▸ **THE INPUT**:
++++++++

(* ===== verification/WorkflowServiceClaims.v ===== *)
(** * What the workflow service guarantees

    The invariant of the two tables and the effect of each operation on them. *)

From stdpp Require Import relations.
From S2P Require Import Prelude GoStrings Json EngineTypes EngineAst Store TaskForms WorkflowValidation GoText Effects.
From S2P Require Import PublishValidation WorkflowService.

(** ** The rows of a workflow *)

Definition version_at (d : Tables) (k : uuid) (r : WFVersion) : Prop := versions d !! k = Some r.

Lemma elem_of_versions_of t wid d k r :
  (k, r) ∈ versions_of t wid d <->
  owned t wid d = true /\ version_at d k r /\ wvWorkflow r = wid.
Proof.
  unfold versions_of, version_at. destruct (owned t wid d).
  - rewrite list_elem_of_filter, elem_of_map_to_list. naive_solver.
  - split; [by intros ?%not_elem_of_nil|naive_solver].
Qed.

Lemma elem_of_with_status s l k r : (k, r) ∈ with_status s l <-> (k, r) ∈ l /\ wvStatus r = s.
Proof. unfold with_status. rewrite list_elem_of_filter. naive_solver. Qed.

Lemma head_elem {A} (l : list A) x : head l = Some x -> x ∈ l.
Proof. destruct l; intros [= ->]. left. Qed.

Lemma latest_draft_spec t wid d k r :
  latest_draft t wid d = Some (k, r) ->
  owned t wid d = true /\ version_at d k r /\ wvWorkflow r = wid /\ wvStatus r = Draft.
Proof.
  intros H%head_elem. rewrite merge_sort_Permutation in H.
  apply elem_of_with_status in H as [H ?]. apply elem_of_versions_of in H. tauto.
Qed.

(** ** The invariant *)

(** A version row that is the draft of its workflow: the only one, and the last version. *)
Definition is_draft_of (d : Tables) (wid k : uuid) (r : WFVersion) : Prop :=
  version_at d k r /\ wvWorkflow r = wid /\ wvStatus r = Draft /\
  forall k' r', version_at d k' r' -> wvWorkflow r' = wid -> k' <> k ->
    wvStatus r' <> Draft /\ (wvVersion r' < wvVersion r)%Z.

Section Invariant.
Context (Evaluate : string -> json -> result goerr json) (fmtFloat : Qc -> string).

(** Some run of the validation of publications accepted the AST. *)
Definition was_accepted (ast : json) : Prop :=
  exists now catalog, validatePublishWorkflow Evaluate fmtFloat now ast catalog = Ok tt.

Record tables_ok (d : Tables) : Prop := mk_tables_ok {
  tok_owner : forall k r, version_at d k r -> is_Some (workflows d !! wvWorkflow r);
  tok_draft : forall wid, is_Some (workflows d !! wid) -> exists k r, is_draft_of d wid k r;
  tok_published : forall k1 r1 k2 r2, version_at d k1 r1 -> version_at d k2 r2 ->
    wvWorkflow r1 = wvWorkflow r2 -> wvStatus r1 = Published -> wvStatus r2 = Published -> k1 = k2;
  tok_unique : forall k1 r1 k2 r2, version_at d k1 r1 -> version_at d k2 r2 ->
    wvWorkflow r1 = wvWorkflow r2 -> wvVersion r1 = wvVersion r2 -> k1 = k2;
  tok_range : forall k r, version_at d k r -> (1 <= wvVersion r <= int32_max)%Z;
  tok_accepted : forall k r, version_at d k r -> wvStatus r <> Draft ->
    was_accepted (wvAst r) /\ is_Some (wvPublishedAt r)
}.

Lemma tables_ok_empty : tables_ok (mkTables ∅ ∅).
Proof.
  assert (forall k r, ~ version_at (mkTables ∅ ∅) k r) as H
    by (intros k r; unfold version_at; simpl; by rewrite lookup_empty).
  split; try (intros; exfalso; by eapply H).
  intros wid [? Hw]. simpl in Hw. by rewrite lookup_empty in Hw.
Qed.

Lemma owned_is_Some t wid d : owned t wid d = true -> is_Some (workflows d !! wid).
Proof. unfold owned. by destruct (workflows d !! wid). Qed.

(** Under the invariant, the draft of the highest version is the only draft. *)
Lemma latest_draft_iff t wid d k r :
  tables_ok d -> latest_draft t wid d = Some (k, r) <-> owned t wid d = true /\ is_draft_of d wid k r.
Proof.
  intros Hok. split.
  - intros H. destruct (latest_draft_spec _ _ _ _ _ H) as (Ho & Hv & Hw & Hs). split; [done|].
    destruct (tok_draft d Hok wid (owned_is_Some _ _ _ Ho)) as (k' & r' & Hd).
    destruct (decide (k = k')) as [->|Hne].
    + destruct Hd as (Hv' & Hrest). unfold version_at in Hv, Hv'. rewrite Hv in Hv'. by simplify_eq.
    + destruct Hd as (_ & _ & _ & Hlast). by destruct (Hlast k r Hv Hw Hne).
  - intros [Ho Hd]. pose proof Hd as (Hv & Hw & Hs & Hlast). unfold latest_draft.
    destruct (merge_sort version_desc _) as [|[k' r'] l] eqn:E.
    + exfalso. apply (not_elem_of_nil (k, r)). rewrite <- E, merge_sort_Permutation.
      apply elem_of_with_status. split; [by apply elem_of_versions_of|done].
    + assert ((k', r') ∈ merge_sort version_desc (with_status Draft (versions_of t wid d))) as Hin
        by (rewrite E; left).
      rewrite merge_sort_Permutation in Hin.
      apply elem_of_with_status in Hin as [(_ & Hv' & Hw')%elem_of_versions_of Hs']. simpl.
      destruct (decide (k' = k)) as [->|Hne].
      * unfold version_at in *. congruence.
      * by destruct (Hlast k' r' Hv' Hw' Hne).
Qed.

(** ** Updates of drafts *)

(** A change that leaves the keys of a row alone. *)
Definition keeps_keys (f : WFVersion -> WFVersion) : Prop :=
  forall r, wvWorkflow (f r) = wvWorkflow r /\ wvVersion (f r) = wvVersion r /\
    wvStatus (f r) = wvStatus r.

Lemma update_where_at f t wid s d k r :
  version_at (update_where f t wid s d) k r <->
  exists r0, version_at d k r0 /\ r = if in_scope t wid s d r0 then f r0 else r0.
Proof.
  unfold version_at, update_where. simpl. rewrite lookup_fmap_Some. naive_solver.
Qed.

Lemma in_scope_true t wid s d r :
  in_scope t wid s d r = true <-> owned t wid d = true /\ wvWorkflow r = wid /\ wvStatus r = s.
Proof. unfold in_scope. rewrite !andb_true_iff, !bool_decide_eq_true. tauto. Qed.

Lemma tables_ok_update f t wid d :
  keeps_keys f -> tables_ok d -> tables_ok (update_where f t wid Draft d).
Proof.
  intros Hf [Ho Hd Hp Hu Hr Ha].
  set (g := fun r0 => if in_scope t wid Draft d r0 then f r0 else r0).
  assert (forall k r, version_at (update_where f t wid Draft d) k r <->
    exists r0, version_at d k r0 /\ r = g r0) as Hat by (intros; apply update_where_at).
  assert (forall r, wvWorkflow (g r) = wvWorkflow r /\ wvVersion (g r) = wvVersion r /\
    wvStatus (g r) = wvStatus r) as Hg by (intros r; unfold g; destruct (in_scope _ _ _ _ _); auto).
  assert (forall r, wvStatus r <> Draft -> g r = r) as Hsame.
  { intros r Hs. unfold g. destruct (in_scope t wid Draft d r) eqn:E; [|done].
    by apply in_scope_true in E as (_ & _ & ?). }
  clearbody g. split.
  - intros k r (r0 & Hv & ->)%Hat. destruct (Hg r0) as (-> & _ & _). by eapply Ho.
  - intros wid' Hw. destruct (Hd wid' Hw) as (k & r & Hv & Hwf & Hs & Hlast). exists k, (g r).
    destruct (Hg r) as (H1 & H2 & H3). split_and!; [apply Hat; eauto|congruence..|].
    intros k' r' (r0 & Hv' & ->)%Hat Hwf' Hne. destruct (Hg r0) as (H1' & H2' & H3').
    rewrite H2, H2', H3'. apply (Hlast k'); congruence.
  - intros k1 r1 k2 r2 (a & Ha1 & ->)%Hat (b & Hb & ->)%Hat.
    destruct (Hg a) as (-> & _ & ->), (Hg b) as (-> & _ & ->). by apply Hp.
  - intros k1 r1 k2 r2 (a & Ha1 & ->)%Hat (b & Hb & ->)%Hat.
    destruct (Hg a) as (-> & -> & _), (Hg b) as (-> & -> & _). by apply Hu.
  - intros k r (r0 & Hv & ->)%Hat. destruct (Hg r0) as (_ & -> & _). by eapply Hr.
  - intros k r (r0 & Hv & ->)%Hat. destruct (Hg r0) as (_ & _ & Es). rewrite Es. intros Hs.
    rewrite Hsame by done. by eapply Ha.
Qed.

++++++++

▸ **TASK TO CARRY OUT**:
The string "fmtFloat" shows up in some lines of the listing. Copy each such line.

▸ **RESPONSE BELOW**:
Context (Evaluate : string -> json -> result goerr json) (fmtFloat : Qc -> string).
  exists now catalog, validatePublishWorkflow Evaluate fmtFloat now ast catalog = Ok tt.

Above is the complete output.